> _Work order_
Read the entries below and pull out each line with the string "that".

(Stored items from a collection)
.....
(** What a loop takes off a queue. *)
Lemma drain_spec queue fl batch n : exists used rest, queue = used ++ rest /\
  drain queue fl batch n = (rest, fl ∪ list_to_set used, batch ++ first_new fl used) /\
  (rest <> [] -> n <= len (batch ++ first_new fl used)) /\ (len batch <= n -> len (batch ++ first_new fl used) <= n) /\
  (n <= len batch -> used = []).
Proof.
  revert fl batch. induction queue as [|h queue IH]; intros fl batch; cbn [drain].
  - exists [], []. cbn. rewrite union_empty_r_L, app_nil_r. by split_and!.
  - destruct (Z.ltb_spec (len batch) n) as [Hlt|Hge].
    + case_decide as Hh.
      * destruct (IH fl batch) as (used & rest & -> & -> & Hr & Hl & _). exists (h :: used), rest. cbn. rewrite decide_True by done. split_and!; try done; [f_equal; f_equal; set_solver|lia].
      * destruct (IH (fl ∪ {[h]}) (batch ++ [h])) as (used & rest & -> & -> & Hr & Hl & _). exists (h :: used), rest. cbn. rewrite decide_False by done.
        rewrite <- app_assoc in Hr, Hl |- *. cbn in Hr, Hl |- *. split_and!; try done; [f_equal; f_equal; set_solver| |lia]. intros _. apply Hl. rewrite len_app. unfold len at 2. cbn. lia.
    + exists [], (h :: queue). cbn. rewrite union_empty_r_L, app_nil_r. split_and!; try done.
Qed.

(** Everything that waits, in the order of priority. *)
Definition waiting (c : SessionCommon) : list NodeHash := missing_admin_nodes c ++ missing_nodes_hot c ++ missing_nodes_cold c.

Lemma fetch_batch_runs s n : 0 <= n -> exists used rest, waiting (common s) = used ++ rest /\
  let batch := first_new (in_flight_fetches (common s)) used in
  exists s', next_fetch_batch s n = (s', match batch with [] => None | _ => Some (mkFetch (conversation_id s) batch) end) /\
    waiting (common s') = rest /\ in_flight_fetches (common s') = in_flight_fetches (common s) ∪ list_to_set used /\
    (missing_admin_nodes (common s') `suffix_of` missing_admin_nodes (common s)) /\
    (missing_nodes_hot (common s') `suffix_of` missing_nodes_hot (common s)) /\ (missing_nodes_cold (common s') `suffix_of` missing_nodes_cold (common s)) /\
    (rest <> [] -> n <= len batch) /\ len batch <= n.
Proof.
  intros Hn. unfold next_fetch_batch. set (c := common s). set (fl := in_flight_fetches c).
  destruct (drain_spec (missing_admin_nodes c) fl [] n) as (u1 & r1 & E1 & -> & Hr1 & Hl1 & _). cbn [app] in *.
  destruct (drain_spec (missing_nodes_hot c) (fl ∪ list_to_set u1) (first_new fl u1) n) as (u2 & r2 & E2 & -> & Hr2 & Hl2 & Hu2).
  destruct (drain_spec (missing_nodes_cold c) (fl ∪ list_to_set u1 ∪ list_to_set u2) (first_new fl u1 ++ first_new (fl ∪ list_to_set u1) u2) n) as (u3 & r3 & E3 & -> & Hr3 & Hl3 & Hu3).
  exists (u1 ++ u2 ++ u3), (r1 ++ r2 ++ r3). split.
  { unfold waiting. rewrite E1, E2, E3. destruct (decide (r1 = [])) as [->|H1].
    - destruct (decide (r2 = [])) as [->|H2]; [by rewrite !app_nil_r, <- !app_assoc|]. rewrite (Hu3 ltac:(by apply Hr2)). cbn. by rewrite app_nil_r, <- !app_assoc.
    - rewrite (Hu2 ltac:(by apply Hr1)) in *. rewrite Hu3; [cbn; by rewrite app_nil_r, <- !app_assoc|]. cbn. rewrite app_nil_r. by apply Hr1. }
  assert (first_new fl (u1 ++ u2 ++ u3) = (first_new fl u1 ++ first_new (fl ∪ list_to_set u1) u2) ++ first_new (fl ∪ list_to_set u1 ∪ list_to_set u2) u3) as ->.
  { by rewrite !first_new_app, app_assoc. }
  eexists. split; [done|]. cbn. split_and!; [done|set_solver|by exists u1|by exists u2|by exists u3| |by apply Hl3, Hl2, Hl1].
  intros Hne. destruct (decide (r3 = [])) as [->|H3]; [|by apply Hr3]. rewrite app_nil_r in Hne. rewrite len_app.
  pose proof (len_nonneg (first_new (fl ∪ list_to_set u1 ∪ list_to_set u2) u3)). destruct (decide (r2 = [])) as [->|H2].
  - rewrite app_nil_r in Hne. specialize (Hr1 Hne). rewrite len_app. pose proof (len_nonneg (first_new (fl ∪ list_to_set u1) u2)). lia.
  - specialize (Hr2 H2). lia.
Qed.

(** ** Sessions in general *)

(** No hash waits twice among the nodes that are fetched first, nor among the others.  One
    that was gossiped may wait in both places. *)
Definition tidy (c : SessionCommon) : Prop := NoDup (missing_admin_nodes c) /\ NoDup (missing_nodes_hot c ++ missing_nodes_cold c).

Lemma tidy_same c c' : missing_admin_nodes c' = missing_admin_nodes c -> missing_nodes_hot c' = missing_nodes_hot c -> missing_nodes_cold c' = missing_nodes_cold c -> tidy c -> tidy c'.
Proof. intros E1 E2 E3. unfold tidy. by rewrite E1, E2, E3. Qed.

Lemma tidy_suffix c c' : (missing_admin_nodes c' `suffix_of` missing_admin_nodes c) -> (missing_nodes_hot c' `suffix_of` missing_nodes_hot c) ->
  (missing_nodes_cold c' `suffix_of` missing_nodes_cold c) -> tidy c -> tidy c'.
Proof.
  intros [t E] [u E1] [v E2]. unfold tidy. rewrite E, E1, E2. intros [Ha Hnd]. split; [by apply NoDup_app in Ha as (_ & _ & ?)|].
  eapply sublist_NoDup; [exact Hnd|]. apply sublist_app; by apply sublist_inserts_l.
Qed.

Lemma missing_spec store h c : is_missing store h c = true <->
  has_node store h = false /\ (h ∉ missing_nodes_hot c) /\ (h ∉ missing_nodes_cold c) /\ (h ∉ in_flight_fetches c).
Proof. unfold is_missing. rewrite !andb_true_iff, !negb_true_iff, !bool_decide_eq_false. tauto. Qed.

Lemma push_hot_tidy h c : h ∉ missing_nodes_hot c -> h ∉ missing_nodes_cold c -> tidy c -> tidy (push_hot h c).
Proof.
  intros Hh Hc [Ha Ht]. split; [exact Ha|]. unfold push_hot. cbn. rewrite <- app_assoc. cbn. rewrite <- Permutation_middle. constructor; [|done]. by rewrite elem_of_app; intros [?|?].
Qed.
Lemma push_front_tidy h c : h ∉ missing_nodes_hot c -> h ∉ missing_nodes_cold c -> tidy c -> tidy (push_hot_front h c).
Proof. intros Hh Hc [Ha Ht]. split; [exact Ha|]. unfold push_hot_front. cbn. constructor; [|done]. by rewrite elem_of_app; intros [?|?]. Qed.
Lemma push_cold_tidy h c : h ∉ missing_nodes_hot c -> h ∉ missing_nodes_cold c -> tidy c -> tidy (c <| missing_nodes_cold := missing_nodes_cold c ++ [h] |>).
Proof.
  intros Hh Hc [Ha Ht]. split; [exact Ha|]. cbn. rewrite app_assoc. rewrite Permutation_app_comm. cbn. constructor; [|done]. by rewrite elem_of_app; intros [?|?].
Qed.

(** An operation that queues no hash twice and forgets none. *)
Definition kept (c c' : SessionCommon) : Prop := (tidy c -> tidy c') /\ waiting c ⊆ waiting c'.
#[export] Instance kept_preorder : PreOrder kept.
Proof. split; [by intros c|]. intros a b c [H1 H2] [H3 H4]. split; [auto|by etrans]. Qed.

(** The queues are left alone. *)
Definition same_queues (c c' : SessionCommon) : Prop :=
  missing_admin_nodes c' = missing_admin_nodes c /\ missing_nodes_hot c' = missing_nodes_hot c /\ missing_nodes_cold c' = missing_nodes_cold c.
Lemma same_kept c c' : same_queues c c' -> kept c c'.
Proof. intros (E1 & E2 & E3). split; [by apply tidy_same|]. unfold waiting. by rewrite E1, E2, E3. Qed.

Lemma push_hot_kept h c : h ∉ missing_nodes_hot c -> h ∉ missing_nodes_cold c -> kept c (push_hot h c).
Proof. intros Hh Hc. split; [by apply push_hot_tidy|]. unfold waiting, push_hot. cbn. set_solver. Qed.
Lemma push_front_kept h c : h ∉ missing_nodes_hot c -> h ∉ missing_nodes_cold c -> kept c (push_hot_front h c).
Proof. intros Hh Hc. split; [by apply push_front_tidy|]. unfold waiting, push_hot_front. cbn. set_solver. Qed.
.....
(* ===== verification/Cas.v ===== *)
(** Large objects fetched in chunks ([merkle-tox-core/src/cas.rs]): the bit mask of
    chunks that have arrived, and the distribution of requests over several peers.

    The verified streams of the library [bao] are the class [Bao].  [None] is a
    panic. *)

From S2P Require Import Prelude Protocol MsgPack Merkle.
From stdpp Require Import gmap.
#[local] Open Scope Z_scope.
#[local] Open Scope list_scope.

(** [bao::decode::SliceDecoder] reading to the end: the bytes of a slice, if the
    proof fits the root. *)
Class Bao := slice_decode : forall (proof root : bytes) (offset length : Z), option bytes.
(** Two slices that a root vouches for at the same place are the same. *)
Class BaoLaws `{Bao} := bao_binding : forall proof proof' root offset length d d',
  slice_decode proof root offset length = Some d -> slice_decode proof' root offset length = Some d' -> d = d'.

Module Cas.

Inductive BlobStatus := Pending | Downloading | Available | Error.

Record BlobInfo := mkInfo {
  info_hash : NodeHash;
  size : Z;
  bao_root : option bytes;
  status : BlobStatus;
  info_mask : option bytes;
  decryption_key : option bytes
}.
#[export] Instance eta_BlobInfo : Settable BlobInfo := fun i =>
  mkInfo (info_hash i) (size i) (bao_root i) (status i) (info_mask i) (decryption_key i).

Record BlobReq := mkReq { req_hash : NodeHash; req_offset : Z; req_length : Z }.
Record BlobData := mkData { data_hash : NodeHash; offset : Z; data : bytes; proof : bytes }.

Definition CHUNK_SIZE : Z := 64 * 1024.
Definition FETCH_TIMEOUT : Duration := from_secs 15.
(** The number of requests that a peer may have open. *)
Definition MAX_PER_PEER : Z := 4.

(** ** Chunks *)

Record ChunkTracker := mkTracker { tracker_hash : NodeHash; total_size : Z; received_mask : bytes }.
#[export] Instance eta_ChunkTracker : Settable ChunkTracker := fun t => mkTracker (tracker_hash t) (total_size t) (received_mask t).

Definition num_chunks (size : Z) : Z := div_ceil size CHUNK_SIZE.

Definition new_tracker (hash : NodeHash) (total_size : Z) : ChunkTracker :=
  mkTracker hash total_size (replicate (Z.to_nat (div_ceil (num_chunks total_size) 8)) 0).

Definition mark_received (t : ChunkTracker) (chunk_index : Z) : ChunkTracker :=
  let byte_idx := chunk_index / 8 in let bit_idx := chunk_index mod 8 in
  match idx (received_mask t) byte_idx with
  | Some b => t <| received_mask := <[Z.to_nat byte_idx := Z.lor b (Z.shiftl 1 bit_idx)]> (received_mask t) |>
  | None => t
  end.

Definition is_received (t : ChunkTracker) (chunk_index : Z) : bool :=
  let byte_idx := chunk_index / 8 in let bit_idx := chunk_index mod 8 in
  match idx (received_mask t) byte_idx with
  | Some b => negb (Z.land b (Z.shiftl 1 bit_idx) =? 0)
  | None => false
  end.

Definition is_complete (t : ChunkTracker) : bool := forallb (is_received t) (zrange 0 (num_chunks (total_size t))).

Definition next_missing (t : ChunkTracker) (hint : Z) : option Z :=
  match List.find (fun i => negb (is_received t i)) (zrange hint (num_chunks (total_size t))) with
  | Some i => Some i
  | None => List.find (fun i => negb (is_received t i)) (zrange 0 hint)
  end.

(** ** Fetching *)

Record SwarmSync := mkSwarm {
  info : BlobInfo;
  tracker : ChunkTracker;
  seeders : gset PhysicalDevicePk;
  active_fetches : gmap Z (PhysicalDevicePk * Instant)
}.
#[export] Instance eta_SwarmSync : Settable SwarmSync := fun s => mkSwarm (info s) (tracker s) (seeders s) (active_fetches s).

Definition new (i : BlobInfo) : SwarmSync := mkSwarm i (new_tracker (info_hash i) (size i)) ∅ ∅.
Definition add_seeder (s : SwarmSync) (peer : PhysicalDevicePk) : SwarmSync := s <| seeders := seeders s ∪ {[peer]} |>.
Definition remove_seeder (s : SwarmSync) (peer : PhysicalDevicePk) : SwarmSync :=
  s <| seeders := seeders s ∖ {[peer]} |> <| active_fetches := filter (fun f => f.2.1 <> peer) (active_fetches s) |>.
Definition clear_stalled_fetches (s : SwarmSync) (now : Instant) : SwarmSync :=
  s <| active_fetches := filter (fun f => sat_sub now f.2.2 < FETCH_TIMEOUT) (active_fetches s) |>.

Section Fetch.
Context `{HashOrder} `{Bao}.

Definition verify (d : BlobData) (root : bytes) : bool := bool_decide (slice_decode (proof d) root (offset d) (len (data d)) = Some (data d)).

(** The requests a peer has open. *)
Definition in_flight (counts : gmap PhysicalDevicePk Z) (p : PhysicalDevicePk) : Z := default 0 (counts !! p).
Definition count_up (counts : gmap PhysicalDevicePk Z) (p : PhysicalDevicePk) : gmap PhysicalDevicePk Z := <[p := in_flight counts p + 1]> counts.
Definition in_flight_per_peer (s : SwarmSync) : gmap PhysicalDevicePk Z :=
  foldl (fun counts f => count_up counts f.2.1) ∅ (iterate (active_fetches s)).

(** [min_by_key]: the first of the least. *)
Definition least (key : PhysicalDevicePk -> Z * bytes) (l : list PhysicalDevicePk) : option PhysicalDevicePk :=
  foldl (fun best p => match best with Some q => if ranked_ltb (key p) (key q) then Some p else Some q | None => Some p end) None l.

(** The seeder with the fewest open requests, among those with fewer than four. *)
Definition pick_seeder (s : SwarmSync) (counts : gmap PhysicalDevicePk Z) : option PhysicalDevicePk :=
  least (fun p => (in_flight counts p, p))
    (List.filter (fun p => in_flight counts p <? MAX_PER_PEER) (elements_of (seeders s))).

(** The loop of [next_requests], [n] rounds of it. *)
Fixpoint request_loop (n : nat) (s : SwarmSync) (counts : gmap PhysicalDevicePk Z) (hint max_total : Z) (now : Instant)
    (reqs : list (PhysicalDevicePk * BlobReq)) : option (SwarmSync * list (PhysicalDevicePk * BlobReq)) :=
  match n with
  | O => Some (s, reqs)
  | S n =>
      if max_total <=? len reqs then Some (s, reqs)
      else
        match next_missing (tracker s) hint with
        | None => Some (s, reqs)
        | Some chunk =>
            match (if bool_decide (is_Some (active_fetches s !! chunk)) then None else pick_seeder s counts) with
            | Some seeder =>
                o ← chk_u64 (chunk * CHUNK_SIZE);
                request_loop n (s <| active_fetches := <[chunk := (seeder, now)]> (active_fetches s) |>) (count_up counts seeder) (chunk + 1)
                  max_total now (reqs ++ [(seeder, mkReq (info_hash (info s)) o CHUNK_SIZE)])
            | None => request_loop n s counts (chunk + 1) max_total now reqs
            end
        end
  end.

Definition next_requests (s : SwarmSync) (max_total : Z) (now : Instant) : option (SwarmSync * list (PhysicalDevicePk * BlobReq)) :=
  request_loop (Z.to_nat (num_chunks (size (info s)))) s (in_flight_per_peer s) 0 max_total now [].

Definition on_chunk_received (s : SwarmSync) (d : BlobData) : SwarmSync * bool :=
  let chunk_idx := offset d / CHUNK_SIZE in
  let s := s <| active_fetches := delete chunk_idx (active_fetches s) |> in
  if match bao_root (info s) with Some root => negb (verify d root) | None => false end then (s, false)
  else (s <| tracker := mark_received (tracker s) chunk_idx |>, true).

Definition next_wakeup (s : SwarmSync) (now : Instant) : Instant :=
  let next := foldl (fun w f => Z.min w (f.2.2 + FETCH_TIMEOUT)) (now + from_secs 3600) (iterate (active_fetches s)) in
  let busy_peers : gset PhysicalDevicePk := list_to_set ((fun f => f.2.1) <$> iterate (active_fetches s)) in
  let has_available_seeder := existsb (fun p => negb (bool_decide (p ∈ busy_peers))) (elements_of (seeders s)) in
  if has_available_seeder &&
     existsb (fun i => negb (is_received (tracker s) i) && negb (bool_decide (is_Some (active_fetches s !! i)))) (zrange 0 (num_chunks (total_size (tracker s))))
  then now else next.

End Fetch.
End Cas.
.....
> _Answer to the problem_
(** Everything that waits, in the order of priority. *)
(** No hash waits twice among the nodes that are fetched first, nor among the others.  One
    that was gossiped may wait in both places. *)
(** An operation that queues no hash twice and forgets none. *)
    chunks that have arrived, and the distribution of requests over several peers.
(** Two slices that a root vouches for at the same place are the same. *)
(** The number of requests that a peer may have open. *)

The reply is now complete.